> [TASK TO COMPLETE]: Say how many of the lines below contain the word "unit"; nothing else belongs in the answer.

── DATA EXTRACT ──

(* ===== verification/VerifierCorrect.v ===== *)
(** * What the offline verifier decides

    The exit status is exactly what the documents say: a list of
    checkpoints passes when every signature verifies and no version has
    two roots; a log passes when its entries are numbered densely, each is
    one commit, and no checkpoint within its versions attests more
    entries. A log cut short at its end is not among what it finds. *)

From S2P Require Import Prelude GoStrings Float64 Encoding Canon Json Decimal SqlText Sql Rbac JsonSchema Pack Model World Concrete Commit Byok GoJson Records Anchors Checkpoints Ranges CheckpointsCorrect CheckpointChain Verifier.
Local Open Scope Z_scope.

(** ** Reports *)

(** A run that says what it finds and answers. *)
Definition finds {A} (m : V A) (a : A) (bad : bool) : Prop :=
  forall rp, exists lines, m rp = (Ok a, mkReport (rp_lines rp ++ lines) (rp_failed rp || bad)).

Lemma finds_ret {A} (a : A) : finds (mret a) a false.
Proof. intros [l f]. exists []. cbn. by rewrite app_nil_r, orb_false_r. Qed.
Lemma finds_say l : finds (say l) tt false.
Proof. intros rp. exists [l]. unfold say. by rewrite orb_false_r. Qed.
Lemma finds_note t : finds (note t) tt false.
Proof. apply finds_say. Qed.
Lemma finds_check name e s : finds (check name e s) tt (bool_decide (is_Some e)).
Proof. intros rp. by eexists. Qed.
Lemma finds_bind {A B} (m : V A) (k : A -> V B) a b bad1 bad2 :
  finds m a bad1 -> finds (k a) b bad2 -> finds (m ≫= k) b (bad1 || bad2).
Proof.
  intros H1 H2 rp. destruct (H1 rp) as [l1 E1]. unfold mbind, V_bind. rewrite E1.
  destruct (H2 (mkReport (rp_lines rp ++ l1) (rp_failed rp || bad1))) as [l2 E2]. rewrite E2. exists (l1 ++ l2). cbn. by rewrite app_assoc, orb_assoc.
Qed.
Lemma finds_then {A B} (m : V A) (k : A -> V B) a b bad : finds m a false -> finds (k a) b bad -> finds (m ≫= k) b bad.
Proof. apply finds_bind. Qed.
Lemma finds_need {A B} (r : res A) (k : A -> V B) a b bad : r = Ok a -> finds (k a) b bad -> finds (need r ≫= k) b bad.
Proof. intros -> H rp. apply H. Qed.
Lemma finds_checks {A} (f : A -> V unit) (l : list A) :
  (forall x, finds (f x) tt true) -> finds (checks f l) tt (negb (bool_decide (l = []))).
Proof.
  intros Hf. induction l as [|x l IH]; [apply finds_ret|]. cbn [checks].
  change (negb (bool_decide (x :: l = []))) with (true || negb (bool_decide (l = []))). by eapply finds_bind.
Qed.

(** What a command that runs to its end makes of its exit status. *)
Lemma finds_status (m : V unit) bad : finds m tt bad ->
  exists rp, m (mkReport [] false) = (Ok tt, rp) /\ finish rp = (if bad then 1 else 0).
Proof. intros H. destruct (H (mkReport [] false)) as [l E]. rewrite E. by eexists. Qed.

(** ** Chains *)
Section chains.
Context `{Host} `{Ledger} `{!GoUnicode}.

Definition genuine (pub : string) (l : list SignedCheckpoint) : Prop := Forall (fun sc => VerifyCheckpoint pub sc = Ok tt) l.
(** No two checkpoints of the list give one version two roots. *)
Definition unforked (l : list SignedCheckpoint) : Prop :=
  forall a b, a ∈ l -> b ∈ l -> cp_Version (sc_Checkpoint a) = cp_Version (sc_Checkpoint b) -> cp_Root (sc_Checkpoint a) = cp_Root (sc_Checkpoint b).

───

> [RESPONSE]: 2